_DATA SUPPLIED_:
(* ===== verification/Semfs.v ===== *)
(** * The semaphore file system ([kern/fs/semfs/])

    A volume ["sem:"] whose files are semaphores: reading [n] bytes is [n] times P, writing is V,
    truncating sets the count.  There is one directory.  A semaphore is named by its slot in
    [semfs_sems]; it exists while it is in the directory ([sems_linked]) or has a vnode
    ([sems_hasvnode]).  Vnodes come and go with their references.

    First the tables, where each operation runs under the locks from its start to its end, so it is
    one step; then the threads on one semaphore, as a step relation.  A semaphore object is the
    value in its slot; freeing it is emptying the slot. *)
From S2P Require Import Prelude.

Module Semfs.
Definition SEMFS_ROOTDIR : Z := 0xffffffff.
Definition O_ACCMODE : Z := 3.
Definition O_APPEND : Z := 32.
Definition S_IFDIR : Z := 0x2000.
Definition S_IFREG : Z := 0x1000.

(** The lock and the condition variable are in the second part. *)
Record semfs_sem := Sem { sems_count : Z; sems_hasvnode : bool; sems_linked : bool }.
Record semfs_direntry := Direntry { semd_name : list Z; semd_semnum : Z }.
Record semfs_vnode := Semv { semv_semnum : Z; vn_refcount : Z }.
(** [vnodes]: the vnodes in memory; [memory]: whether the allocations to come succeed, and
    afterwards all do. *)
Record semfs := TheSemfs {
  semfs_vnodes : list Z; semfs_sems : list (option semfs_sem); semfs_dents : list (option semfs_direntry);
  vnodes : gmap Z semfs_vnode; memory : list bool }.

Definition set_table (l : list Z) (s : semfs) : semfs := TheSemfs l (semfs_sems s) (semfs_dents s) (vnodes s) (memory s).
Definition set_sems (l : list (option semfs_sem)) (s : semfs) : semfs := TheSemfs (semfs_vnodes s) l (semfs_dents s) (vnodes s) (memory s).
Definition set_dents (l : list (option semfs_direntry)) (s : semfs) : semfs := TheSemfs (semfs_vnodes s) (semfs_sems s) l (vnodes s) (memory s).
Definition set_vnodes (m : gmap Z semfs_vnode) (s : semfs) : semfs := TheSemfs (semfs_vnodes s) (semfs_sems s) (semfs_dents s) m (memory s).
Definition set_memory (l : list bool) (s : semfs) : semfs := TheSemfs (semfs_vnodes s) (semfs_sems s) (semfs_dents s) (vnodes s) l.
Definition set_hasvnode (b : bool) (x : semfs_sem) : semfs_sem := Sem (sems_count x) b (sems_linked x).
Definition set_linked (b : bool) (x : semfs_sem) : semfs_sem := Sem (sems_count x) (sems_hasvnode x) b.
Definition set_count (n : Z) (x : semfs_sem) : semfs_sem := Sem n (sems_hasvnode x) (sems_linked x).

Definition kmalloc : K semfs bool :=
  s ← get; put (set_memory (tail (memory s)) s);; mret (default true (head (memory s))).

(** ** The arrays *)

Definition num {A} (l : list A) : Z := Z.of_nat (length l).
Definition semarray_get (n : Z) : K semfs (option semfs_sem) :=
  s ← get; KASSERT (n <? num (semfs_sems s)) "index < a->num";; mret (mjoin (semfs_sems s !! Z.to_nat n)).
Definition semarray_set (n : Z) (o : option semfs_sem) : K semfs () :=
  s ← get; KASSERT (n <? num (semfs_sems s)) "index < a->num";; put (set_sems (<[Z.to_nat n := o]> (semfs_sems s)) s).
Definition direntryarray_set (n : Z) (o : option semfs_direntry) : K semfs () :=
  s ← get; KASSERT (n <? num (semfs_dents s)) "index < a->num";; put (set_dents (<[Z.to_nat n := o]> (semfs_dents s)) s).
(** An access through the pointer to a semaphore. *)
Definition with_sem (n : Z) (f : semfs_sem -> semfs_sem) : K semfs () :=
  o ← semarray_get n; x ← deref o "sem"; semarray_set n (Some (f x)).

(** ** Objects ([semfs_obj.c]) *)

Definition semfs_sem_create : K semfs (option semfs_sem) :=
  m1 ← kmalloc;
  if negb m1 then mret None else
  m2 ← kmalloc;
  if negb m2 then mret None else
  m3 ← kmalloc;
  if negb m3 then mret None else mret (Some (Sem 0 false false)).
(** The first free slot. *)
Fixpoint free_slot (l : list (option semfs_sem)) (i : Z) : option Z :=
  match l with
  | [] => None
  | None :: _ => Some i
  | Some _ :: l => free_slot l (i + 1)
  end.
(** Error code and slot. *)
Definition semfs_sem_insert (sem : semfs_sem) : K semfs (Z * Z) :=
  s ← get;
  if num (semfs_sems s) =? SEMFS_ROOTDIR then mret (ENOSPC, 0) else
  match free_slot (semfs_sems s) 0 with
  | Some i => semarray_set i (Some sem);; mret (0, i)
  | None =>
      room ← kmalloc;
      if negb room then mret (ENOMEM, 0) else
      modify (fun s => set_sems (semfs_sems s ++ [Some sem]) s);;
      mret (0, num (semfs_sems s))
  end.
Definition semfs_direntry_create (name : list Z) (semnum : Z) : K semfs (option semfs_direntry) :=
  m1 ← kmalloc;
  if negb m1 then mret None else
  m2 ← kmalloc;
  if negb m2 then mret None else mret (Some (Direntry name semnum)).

_ABOUT THIS TASK_: Only the lines containing the string "list" are needed; pull them out of the records.

_RESPONSE AREA_:
Record semfs_direntry := Direntry { semd_name : list Z; semd_semnum : Z }.
  semfs_vnodes : list Z; semfs_sems : list (option semfs_sem); semfs_dents : list (option semfs_direntry);
  vnodes : gmap Z semfs_vnode; memory : list bool }.
Definition set_table (l : list Z) (s : semfs) : semfs := TheSemfs l (semfs_sems s) (semfs_dents s) (vnodes s) (memory s).
Definition set_sems (l : list (option semfs_sem)) (s : semfs) : semfs := TheSemfs (semfs_vnodes s) l (semfs_dents s) (vnodes s) (memory s).
Definition set_dents (l : list (option semfs_direntry)) (s : semfs) : semfs := TheSemfs (semfs_vnodes s) (semfs_sems s) l (vnodes s) (memory s).
Definition set_memory (l : list bool) (s : semfs) : semfs := TheSemfs (semfs_vnodes s) (semfs_sems s) (semfs_dents s) (vnodes s) l.
Definition num {A} (l : list A) : Z := Z.of_nat (length l).
Fixpoint free_slot (l : list (option semfs_sem)) (i : Z) : option Z :=
Definition semfs_direntry_create (name : list Z) (semnum : Z) : K semfs (option semfs_direntry) :=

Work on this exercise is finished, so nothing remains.